Of course articles on the web have another thing going for them: I can email you the link and you can start reading immediately.

To the point, really?

To what point? When I started compiling this list, I looked at the articles again. I noticed I still like pointing to these articles a lot because the authors are much better prepared to write about this stuff than I am, and the articles are really good. Still I found that some of them didn't really fit my requirement of bringing quick relief to someone who is missing a basic understanding of some area of computer science. I'll just put those next to my new recommendation.

My list

I present here a list of articles that I recommend in certain situations. I'll have to write some of them myself unless I find something that's more fitting – more easily digestible or more practical, respectively.

Numbers in computers

What Every Computer Scientist Should Know About Floating-Point Arithmetic

Practical details may be found in the Wikipedia article about IEEE 754.

Characters and encodings

So this is the classic: Joel's unicode advice (the real title is still too long for this list)

But this one has a lot of beautiful, practical illustrations about what the problem actually is: David's unicode illustration (also comes with a long title)

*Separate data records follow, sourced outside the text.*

(** One call answered: it leaves the queue for [done]. *)
Lemma settled_ok failure done w i wrote rest :
  ok done w → se_input (w_session w) = i :: rest →
  ∀ i', in_bytes i' = in_bytes i → in_reply i' = in_reply i → in_reservation i' = in_reservation i →
  within i' → (failure = None → in_offset i' = len (in_bytes i)) →
  sent i' = sent i ++ pty wrote → answers wrote = [] → releases wrote = [] → resized wrote = [] →
  ok (done ++ [call_of i])
    (supervise (λ s, (set_queues rest (se_bytes s - len (in_bytes i')) (se_resize s) s,
                      wrote ++ answer_input failure i')) w).
Proof.
  intros [] Hq i' Hb Hr Hv Hw Hf Hs Ha Hl Hz. rewrite Hq in *.
  destruct (answer_one failure i') as (G1 & G2 & G3 & G4).
  inversion ok_within0; subst. simpl in ok_front0.
  split; cbn; rewrite ?pty_app, ?answers_app, ?resized_app, ?releases_app, ?G1, ?G2, ?G3, ?G4, ?Ha, ?Hl, ?Hz,
    ?app_nil_r; auto.
  - rewrite ok_order0, <-app_assoc. done.
  - apply Forall2_app; [done|]. constructor; [|constructor]. unfold honest, call_of. simpl.
    unfold within in Hw. rewrite Hr, <-Hb in *. split_and!; [done|lia..|]. intros E. rewrite Hf; congruence.
  - rewrite zip_with_app by (by eapply Forall2_length). rewrite join_app, ok_pty0, bind_cons. cbn [zip_with mjoin list_join].
    assert (E : told (call_of i) (in_reply i', {| wo_written := in_offset i'; wo_error := failure |}) = sent i')
      by (unfold told, sent, call_of; simpl; by rewrite Hb).
    cbn [app mjoin list_join]. rewrite E.
    rewrite (unsent rest ok_front0), !app_nil_r, Hs, <-!app_assoc. done.
  - destruct rest; [constructor|]. simpl. by inversion ok_front0.
  - rewrite ok_bytes0, Hb. fold (queued_bytes rest). simpl. lia.
  - rewrite Hb. split; [|len_facts; lia]. revert ok_limits0. len_lia.
  - rewrite ok_held0, bind_cons. simpl. rewrite Hv, <-app_assoc. done.
  - intros Hd. destruct (ok_drained0 Hd) as (_ & ? & _). done.
Qed.

Lemma moved_ok done w i rest i' wrote :
  ok done w → se_input (w_session w) = i :: rest →
  in_bytes i' = in_bytes i → in_reply i' = in_reply i → in_reservation i' = in_reservation i →
  within i' → sent i' = sent i ++ pty wrote → answers wrote = [] → releases wrote = [] → resized wrote = [] →
  ok done (supervise (λ s, (set_queues (i' :: rest) (se_bytes s) (se_resize s) s, wrote)) w).
Proof.
  intros [] Hq Hb Hr Hv Hw Hs Ha Hl Hz. rewrite Hq in *. inversion ok_within0; subst. simpl in ok_front0.
  split; cbn; rewrite ?pty_app, ?answers_app, ?resized_app, ?releases_app, ?Ha, ?Hl, ?Hz, ?app_nil_r; auto.
  - rewrite ok_order0. unfold call_of. simpl. by rewrite Hb, Hr.
  - rewrite ok_pty0, <-app_assoc. f_equal. rewrite bind_cons, Hs.
    by rewrite (unsent rest ok_front0), !app_nil_r.
  - rewrite ok_bytes0. simpl. by rewrite Hb.
  - by rewrite ok_held0, !bind_cons; simpl; rewrite Hv.
  - intros Hd. destruct (ok_drained0 Hd) as (_ & ? & _). done.
Qed.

tl;dr: You don't need to be able to read kanji, just always know your encoding. In order to do that, read the documentation to your language and find the ways of reading and writing files with a specific encoding (never guess or hope, always know), and how to convert from one to the other. Then whenever you do need to convert from one encoding to another, decide what to do with characters that can occur in the first and can't be encoded in the other: drop, replace with a dummy, escape, or complain.

Database Maintenance

When you find yourself managing a database-based application that is likely to change in the future, heed this classic advice by Alex Papadimoulis: Database Changes Done Right

tl;dr: The data belongs to the organization, not to the application.

The only excuse not to understand this is when you really, definitely are working on a one-off thing.

Here's a more more detailed concept.


Off course: Kent Beck's classic book "Test Driven Development".

While you are climbing the learning curve, you might like to take a breather on a landing. Try coding to pre-existing tests at

After you've learned writing code to tests and seen some tests, you can practice writing your own tests: Try it several ways with a kata or another.

Instead of Design Patterns

In order to learn about Design Patterns, read Martin Fowler's classic book "Refactoring" because.

Pair programming

Read the Wikipedia article for a definition. That definition includes the "driver and navigator" mode. I find this misleading – you might think that we pull straws in the morning to find out who's what for the day. We don't.

For one, even when the roles are visible, it's good practice to allow them to flip any moment – whenever the driver gets stuck and the navigator has an idea, let her take over. That's an important benefit of adding experience from two minds together.

Furthermore, in a Code Retreat, you can try out different modes of pair programming. Try ping-pong, or silent pairing! It's a lot of fun!

Now you may think you know how it works, but you haven't really understood until you have thought through all the levels of adapting your infrastructure to the concept.

Then take it up a notch.

Also remember that software development is not just programming – I cherish the memory of many a mob whiteboard session.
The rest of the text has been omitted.